GTP-C entity uses traffic reduction metric information in the Overload Control Information (OCI) for message throttling. To mitigate overload scenario, the GTP-C entity reduces the ingress message flow towards the overloaded peer based on the metric information.

When a node is in self-protection mode, the SMF rejects the ingress GTP-C messages based on the message throttling exclude configuration. For details on the exclude profile configuration, see the Create Exclude Profile section.

Egress Messages

To mitigate the GTP-C overload scenario, the SMF controls the egress message flow towards the overloaded GTP-C peer based on the information received within the OCI.

The SMF rejects the egress messages towards the GTP-C peers based on the exclude profile configuration. Exclusion profile contains the DNN list, 5QI list, ARP list, and priority corresponding to the messages to be excluded from throttling.

Peer overload control for GTP-C interface can be configured through the profile overload profile-name peer-level interface gtpc action throttle command.


Important

Message throttling applies only to the initial messages. The SMF does not throttle the triggered request or response messages as it might result in retransmission of the corresponding request message.

For throttling, the SMF uses the loss algorithm as specified in 3GPP 29.274.

Message groups are formed based on the category of procedures mentioned in 3GPP 29.274, section 12.3.9.3.2. The following are the peer overload groups for message throttling.
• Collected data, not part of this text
(* ===== verification/EngineRun.v ===== *)
(** * Compaction and whole runs of the engine

    [CompactSSTable] keeps what every lookup returns.  Newest-wins is decided
    by position in the metadata list alone, so this rests on an invariant of
    the level structure ([levels_ok]): levels never increase along the list, and
    every level from 1 to 9 holds fewer files than the compaction threshold.
    Then whole runs of the engine refine a map. *)
From S2P Require Import Prelude Bytes Entries Bloom BlockCache SSTFile MergeIter SSTables Credit SkipList Engine EngineOps.
Import Bloom Merge Tables Credit Eng EngOps.

Module EngRun.

(** ** Clocks and names *)

(** File names carry creation times below [c], increasing along the list. *)
Definition clocked (c : Z) (tabs : list table) : Prop :=
  exists tss, Forall2 (fun (t : table) ts => named t.1 ts) tabs tss /\ StronglySorted Z.lt tss /\ Forall (fun ts => ts < c) tss.

Notation paths tabs := (map (fun t : table => Filepath t.1) tabs).

Lemma clocked_fresh c tabs name : clocked c tabs -> c <= parseCreateTsFromName name -> name ∉ paths tabs.
Proof.
  intros (tss & Hn & _ & Hc) Hle (t & -> & Ht)%list_elem_of_fmap. apply list_elem_of_lookup in Ht as [i Hi].
  destruct (Forall2_lookup_l _ _ _ _ _ Hn Hi) as (ts & Hts & Hnm). rewrite Forall_forall in Hc.
  specialize (Hc ts ltac:(by eapply list_elem_of_lookup_2)). destruct (named_parse _ _ Hnm) as (E & _). lia.
Qed.

Lemma clocked_mono c c' tabs : clocked c tabs -> c <= c' -> clocked c' tabs.
Proof.
  intros (tss & H1 & H2 & H3) Hle. exists tss. split_and!; [done|done|].
  eapply Forall_impl; [exact H3|]. simpl. lia.
Qed.

Lemma clocked_nil c : clocked c [].
Proof. exists []. split_and!; constructor. Qed.

Lemma clocked_snoc c tabs (t : table) ts : clocked c tabs -> named t.1 ts -> c <= ts -> clocked (ts + 1) (tabs ++ [t]).
Proof.
  intros (tss & H1 & H2 & H3) Hn Hle. exists (tss ++ [ts]). split_and!.
  - apply Forall2_app; [done|]. by constructor.
  - clear H1. induction H2 as [|x l Hs IH Hf]; simpl; [repeat constructor|].
    apply Forall_cons in H3 as [Hx H3]. constructor; [by apply IH|]. apply Forall_app. split; [done|].
    constructor; [lia|constructor].
  - apply Forall_app. split; [|constructor; [lia|constructor]]. eapply Forall_impl; [exact H3|]. simpl. lia.
Qed.

Lemma filter_names (P : table -> bool) tabs tss :
  Forall2 (fun (t : table) ts => named t.1 ts) tabs tss -> StronglySorted Z.lt tss ->
  exists tss', Forall2 (fun (t : table) ts => named t.1 ts) (List.filter P tabs) tss' /\
    StronglySorted Z.lt tss' /\ tss' ⊆ tss.
Proof.
  induction 1 as [|t ts tabs tss Hn Hall IH]; intros Hs; simpl.
  { exists []. split_and!; (constructor || done). }
  inversion Hs as [|? ? Hs' Hf]; subst. destruct (IH Hs') as (l & B1 & B2 & B3). destruct (P t).
  - exists (ts :: l). split_and!; [by constructor| |set_solver].
    constructor; [done|]. rewrite Forall_forall in *. intros x Hx. by apply Hf, B3.
  - exists l. split_and!; [done|done|set_solver].
Qed.

Lemma clocked_filter c (P : table -> bool) tabs : clocked c tabs -> clocked c (List.filter P tabs).
Proof.
  intros (tss & H1 & H2 & H3). destruct (filter_names P tabs tss H1 H2) as (l & B1 & B2 & B3).
  exists l. split_and!; [done|done|]. rewrite Forall_forall in *. auto.
Qed.

Lemma clock_advances (now : Z -> Z) l d : (forall j, l <= j -> now j < now (j + 1)) -> 0 <= d -> now l + d <= now (l + d).
Proof.
  intros Hinc Hd. pattern d. apply natlike_ind; [rewrite !Z.add_0_r; lia| |done].
  intros x Hx Ix. specialize (Hinc (l + x) ltac:(lia)). replace (l + Z.succ x) with (l + x + 1) by lia. lia.
Qed.

(** ** Levels *)
Definition count (level : Z) (tabs : list table) : Z := len (List.filter (fun t : table => t.1.(Level) =? level) tabs).
Definition level_ge (a b : table) : Prop := b.1.(Level) <= a.1.(Level).

(** Levels never increase along the list, and hold fewer than [max] files from
    1 to 9. *)
Record levels_ok (max : Z) (tabs : list table) : Prop := {
  lo_sorted : StronglySorted level_ge tabs;
  lo_nonneg : Forall (fun t : table => 0 <= t.1.(Level)) tabs;
  lo_count : forall l, 1 <= l <= 9 -> count l tabs < max }.

Lemma count_app l a b : count l (a ++ b) = count l a + count l b.
Proof. unfold count. rewrite List.filter_app. by rewrite len_app. Qed.

Lemma count_filter_ne l l' tabs :
  count l (List.filter (fun t : table => negb (t.1.(Level) =? l')) tabs) = if l =? l' then 0 else count l tabs.
Proof.
  unfold count. induction tabs as [|t tabs IH]; simpl; [by destruct (l =? l')|].
  destruct (Z.eqb_spec (Level t.1) l'), (Z.eqb_spec (Level t.1) l); simpl;
    destruct (Z.eqb_spec (Level t.1) l); try lia;
    destruct (Z.eqb_spec l l'); rewrite ?len_cons; try lia.
Qed.

Lemma sorted_filter (P : table -> bool) tabs : StronglySorted level_ge tabs -> StronglySorted level_ge (List.filter P tabs).
Proof.
  induction 1 as [|t tabs Hs IH Hf]; simpl; [constructor|]. destruct (P t); [|done].
  constructor; [done|]. rewrite Forall_forall in *. intros x Hx. apply Hf.
  apply list_elem_of_In in Hx. apply List.filter_In in Hx as [Hx _]. by apply list_elem_of_In.
Qed.

Lemma sorted_snoc tabs t : StronglySorted level_ge tabs -> Forall (fun x => level_ge x t) tabs ->
  StronglySorted level_ge (tabs ++ [t]).
Proof.
  induction 1 as [|x tabs Hs IH Hf]; simpl; intros Ht; [repeat constructor|].
  apply Forall_cons in Ht as [Hx Ht]. constructor; [by apply IH|]. apply Forall_app. split; [done|].
  by constructor.
Qed.

(** When nothing lies above level [l] in recency, the files of [l] are the end
    of the list. *)
Lemma level_split l tabs : StronglySorted level_ge tabs -> Forall (fun t : table => l <= t.1.(Level)) tabs ->
  tabs = List.filter (fun t : table => negb (t.1.(Level) =? l)) tabs ++ List.filter (fun t : table => t.1.(Level) =? l) tabs.
Proof.
  induction 1 as [|t tabs Hs IH Hf]; intros Hl; simpl; [done|]. apply Forall_cons in Hl as [Ht Hl].
  destruct (Z.eqb_spec (Level t.1) l) as [E|E]; simpl; [|by f_equal; apply IH].
  assert (forall x, x ∈ tabs -> x.1.(Level) = l) as Hall.
  { intros x Hx. rewrite Forall_forall in Hf, Hl. specialize (Hf x Hx). specialize (Hl x Hx). unfold level_ge in Hf. lia. }
  rewrite (filter_none (fun t : table => negb (t.1.(Level) =? l)) tabs)
    by (intros x Hx; rewrite (Hall x Hx), Z.eqb_refl; done).
  simpl. f_equal. specialize (IH Hl).
  rewrite (filter_none (fun t : table => negb (t.1.(Level) =? l)) tabs) in IH
    by (intros x Hx; rewrite (Hall x Hx), Z.eqb_refl; done). done.
Qed.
  • Group 1 corresponds to update of existing resources. This group includes the Update Bearer Request message.

  • Group 2 corresponds to creation of new resources. This group includes the Create Bearer Request message.
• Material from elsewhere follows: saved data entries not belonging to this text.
(* ===== verification/TemporalRun.v ===== *)
(** * Correctness of the temporal store

    What a raw store promises ([RawStoreLaws]), the abstract temporal database
    ([tdb]: plain keys, and per logical key its committed versions and the
    orphan a failed pointer write leaves), the invariant that ties the two, and
    the theorems on every operation of [service/temporal_store.go]. *)
From stdpp Require Import sorting functions.
From S2P Require Import Prelude Bytes Sha256 Entries Temporal.
From S2P Require Import Engine KVServer TemporalStore.
Import Kv Tstore.

Module TsRun.

(** ** What the raw store promises *)
Notation live_map := (bytes -> option bytes).

(** A write's effect on the live entries; a [nil] value is a tombstone. *)
Definition cmd_effect (cmd : Command) (m : live_map) : live_map :=
  if beqb cmd.(CType) CommandPut then <[cmd.(CKey) := cmd.(CValue)]> m
  else if beqb cmd.(CType) CommandDelete then <[cmd.(CKey) := None]> m
  else m.
Definition cmd_cost (cmd : Command) : Z := len cmd.(CKey) + vlen cmd.(CValue).

(** A read: the literal key, else the version its [:current] pointer names. *)
Definition map_read (m : live_map) (key : bytes) : go (option bytes) :=
  match m key with
  | Some v => Ret (Some v)
  | None =>
      match m (CurrentStorageKey key) with
      | None => Ret None
      | Some curRaw =>
          cur ← DecodeCurrentValue curRaw;
          match cur with
          | None => Ret None
          | Some cur =>
              match m (VersionStorageKey key cur.(CurSeq)) with
              | None => Ret None
              | Some verRaw => rec ← DecodeVersionRecord verRaw; Ret (option_map Payload rec)
              end
          end
      end
  end.

Definition is_scan (m : live_map) (lo hi : bytes) (l : list (bytes * bytes)) : Prop :=
  StronglySorted (fun a b => blt a.1 b.1) l /\
  forall key v, (key, v) ∈ l <-> in_range lo hi key = true /\ m key = Some v.

Class RawStoreLaws (St : Type) `{TemporalRawStore St} := {
  raw_rep : St -> live_map -> Prop;
  raw_accepts : Command -> Prop;
  raw_room : St -> Z -> Prop;
  raw_room_le s n n' : raw_room s n -> n' <= n -> raw_room s n';
  raw_write_ok s m cmd n : raw_rep s m -> raw_accepts cmd -> raw_room s n -> cmd_cost cmd <= n ->
    exists s' ok, raw_write cmd s = Ret (s', ok) /\ raw_rep s' (if ok : bool then cmd_effect cmd m else m) /\
      raw_room s' (n - cmd_cost cmd);
  raw_get_ok s m key : raw_rep s m ->
    exists s' r, raw_get key s = Ret (s', r) /\ map_read m key = Ret r /\ raw_rep s' m /\
      forall n, raw_room s n -> raw_room s' n;
  raw_scan_ok s m lo hi : raw_rep s m ->
    exists s' l, raw_scan lo hi s = Ret (s', l) /\ is_scan m lo hi l /\ raw_rep s' m /\
      forall n, raw_room s n -> raw_room s' n }.

(** ** The abstract temporal database *)
Record vhist := MkHist { committed : list Version; orphan : option Version }.
Record tdb := MkTdb { plain : live_map; hist : bytes -> vhist }.
Definition no_hist : vhist := MkHist [] None.

(** Everything a listing shows, in sequence order. *)
Definition versions_of (x : vhist) : list Version := committed x ++ option_list (orphan x).

Definition next_seq (x : vhist) : Z := len (committed x) + 1.

Definition pointer_of (x : vhist) : option CurrentValue :=
  (fun v => MkCurrent v.(Seq) (PayloadHash v)) <$> last (committed x).

Definition version_at (vs : list Version) (s : Z) : option Version :=
  if 1 <=? s then vs !! Z.to_nat (s - 1) else None.

(** Logical keys that are no pointer keys themselves. *)
Definition clean (l : bytes) : bool := negb (beqb l []) && negb (HasSuffix l currentSuffix).

Definition version_ok (l : bytes) (i : nat) (v : Version) : Prop :=
  v.(LogicalKey) = l /\ v.(Seq) = Z.of_nat i + 1 /\ envelope_ok v /\ v.(PersistedHash) = HashPayload v.(Payload).
Definition numbered (l : bytes) (vs : list Version) : Prop := forall i v, vs !! i = Some v -> version_ok l i v.

(** ** Facts on histories *)
Lemma versions_orphan c v : versions_of (MkHist c (Some v)) = c ++ [v].
Proof. done. Qed.
Lemma versions_done c : versions_of (MkHist c None) = c.
Proof. apply app_nil_r. Qed.

Lemma hash_short p : len (HashPayload p) < 2 ^ 16.
Proof. unfold HashPayload. rewrite len_hex_sha256. lia. Qed.

Lemma version_at_seq l vs v : numbered l vs -> v ∈ vs -> version_at vs v.(Seq) = Some v.
Proof.
  intros Hn [i Hi]%list_elem_of_lookup. destruct (Hn i v Hi) as (_ & -> & _). unfold version_at.
  destruct (Z.leb_spec 1 (Z.of_nat i + 1)); [|lia]. by replace (Z.to_nat (Z.of_nat i + 1 - 1)) with i by lia.
Qed.

Lemma version_at_in vs s v : version_at vs s = Some v -> v ∈ vs.
Proof. unfold version_at. destruct (1 <=? s); [|done]. intros H. by eapply list_elem_of_lookup_2. Qed.

Lemma version_at_Seq l vs s v : numbered l vs -> version_at vs s = Some v -> version_ok l (Z.to_nat (s - 1)) v /\ v.(Seq) = s.
Proof.
  intros Hn. unfold version_at. destruct (Z.leb_spec 1 s); [|done]. intros Hi.
  pose proof (Hn _ _ Hi) as Hv. split; [done|]. destruct Hv as (_ & -> & _). lia.
Qed.

Lemma numbered_sorted l vs : numbered l vs -> StronglySorted (strictly seq_le) vs.
Proof.
  intros Hn. induction vs as [|v vs IH] using rev_ind; [constructor|].
  apply StronglySorted_app; split_and!.
  - intros x y Hx ->%list_elem_of_singleton. apply list_elem_of_lookup in Hx as [i Hi].
    destruct (Hn i x) as (_ & Ex & _); [by apply lookup_app_l_Some|].
    destruct (Hn (length vs) v) as (_ & Ev & _); [by apply list_lookup_middle|].
    apply lookup_lt_Some in Hi. unfold strictly, seq_le. lia.
  - apply IH. intros i x Hi. apply Hn. by apply lookup_app_l_Some.
  - repeat constructor.
Qed.

#[export] Instance seq_le_trans : Transitive seq_le.
Proof. intros a b c. unfold seq_le. lia. Qed.
#[export] Instance seq_le_total : Total seq_le.
Proof. intros a b. unfold seq_le. lia. Qed.
#[export] Instance key_le_trans : Transitive key_le.
Proof. intros a b c. unfold key_le. rewrite !bleb_le. apply ble_trans. Qed.
#[export] Instance key_le_total : Total key_le.
Proof. intros a b. unfold key_le. rewrite !bleb_le. apply ble_total. Qed.

Lemma key_strict a b : strictly key_le a b <-> blt a b.
Proof.
  unfold strictly, key_le. rewrite !bleb_le. split.
  - intros [H1 H2]. apply ble_lteq in H1 as [H1| ->]; [done|]. destruct H2. apply ble_refl.
  - intros H. split; [by apply blt_ble|]. intros C. apply ble_nlt in C. done.
Qed.

Lemma next_seq_numbered l x v : numbered l (versions_of x) -> version_ok l (length (committed x)) v ->
  numbered l (versions_of (MkHist (committed x) (Some v))) /\ numbered l (versions_of (MkHist (committed x ++ [v]) None)).
Proof.
  intros Hn Hv. assert (numbered l (committed x ++ [v])) as H.
  { intros i w Hi. apply lookup_app_Some in Hi as [Hi|[Hge Hi]].
    - apply Hn. by apply lookup_app_l_Some.
    - apply list_lookup_singleton_Some in Hi as [Ei <-]. by replace i with (length (committed x)) by lia. }
  by rewrite versions_orphan, versions_done.
Qed.

Lemma version_at_snoc vs v s : 1 <= s ->
  version_at (vs ++ [v]) s = if s =? len vs + 1 then Some v else if s <=? len vs then version_at vs s else None.
Proof.
  intros Hs. unfold version_at, len. destruct (Z.leb_spec 1 s); [|lia].
  destruct (Z.eqb_spec s (Z.of_nat (length vs) + 1)) as [E|E].
  - apply list_lookup_middle. lia.
  - destruct (Z.leb_spec s (Z.of_nat (length vs))).
    + apply lookup_app_l. lia.
    + rewrite lookup_app_r by lia. apply lookup_ge_None. cbn [length]. lia.
Qed.
Lemma clean_spec l : clean l = true <-> l <> [] /\ ~ currentSuffix `suffix_of` l.
Proof.
  unfold clean. rewrite andb_true_iff, !negb_true_iff, beqb_neq, <- not_true_iff_false, HasSuffix_spec. done.
Qed.

Lemma current_not_clean l : clean (CurrentStorageKey l) = false.
Proof.
  apply not_true_iff_false. rewrite clean_spec. intros [_ H]. apply H. by exists l.
Qed.

Lemma current_not_nil l : CurrentStorageKey l <> [].
Proof. by destruct l. Qed.

Lemma internal_version l s : is_u64 s -> internal_key (VersionStorageKey l s) = true.
Proof. intros H. unfold internal_key. by rewrite parse_version_key. Qed.

Lemma internal_current l : l <> [] -> internal_key (CurrentStorageKey l) = true.
Proof. intros H. unfold internal_key. rewrite Parse_current_key. apply IsCurrent_spec. by exists l. Qed.

(** ** The invariant *)
Section Ops.
Context {St : Type} `{RawStoreLaws St}.
Implicit Type ts : TemporalStore (St := St).

Record ts_ok (ts : TemporalStore (St := St)) (D : tdb) (m : live_map) : Prop := {
  to_rep : raw_rep ts.(store) m;
  to_plain : forall k, internal_key k = false -> m k = D.(plain) k;
  to_version : forall l s, is_u64 s -> m (VersionStorageKey l s) = EncodeVersionRecord <$> version_at (versions_of (hist D l)) s;
  to_pointer : forall l, l <> [] -> m (CurrentStorageKey l) = EncodeCurrentValue <$> pointer_of (hist D l);
  to_numbered : forall l, numbered l (versions_of (hist D l));
  to_cache : forall l n, ts.(seqCache) !! l = Some n -> n = len (committed (hist D l));
  to_clean : forall l, versions_of (hist D l) <> [] -> clean l = true;
  to_short : forall l, next_seq (hist D l) < 2 ^ 64 }.

Notation same_room s s' := (forall n, raw_room s n -> raw_room s' n).

Lemma ts_ok_store ts D m s : ts_ok ts D m -> raw_rep s m -> ts_ok (set_store s ts) D m.
Proof. intros [] Hs. by constructor. Qed.

(** A restarted process starts with an empty cache. *)
Lemma ts_ok_restart ts D m : ts_ok ts D m -> ts_ok (NewTemporalStore ts.(store)) D m.
Proof. intros []. constructor; try done. Qed.

Lemma hist_nil D l : versions_of (hist D l) = [] -> committed (hist D l) = [] /\ orphan (hist D l) = None.
Proof.
  unfold versions_of. destruct (hist D l) as [c o]. cbn. intros E. apply app_eq_nil in E as [-> E].
  split; [done|]. by destruct o.
Qed.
Message groups allow the user to configure, in percentage, how many number of messages SMF is expected to generate in each message group. The default value for both the groups are 50%. The default value 50% means that, out of 100 outgoing messages, 50 messages are update bearer requests (group 1) and 50 messages are create bearer requests (group 2).

If the peer is overloaded and the overload reduction matrix is 30%, then the SMF throttles 30 create bearer request messages and sends all the remaining messages.

If the peer is overloaded and the overload reduction matrix is 70%, the SMF throttles 50 create bearer request messages and 20 update bearer request messages and sends the remaining 30 update bearer messages.

Overloaded Peer Detection

The SMF determines whether or not the GTP-C peer entity is overloaded based on the received Overload Control Information (OCI) IE information in any of the following GTP-C messages.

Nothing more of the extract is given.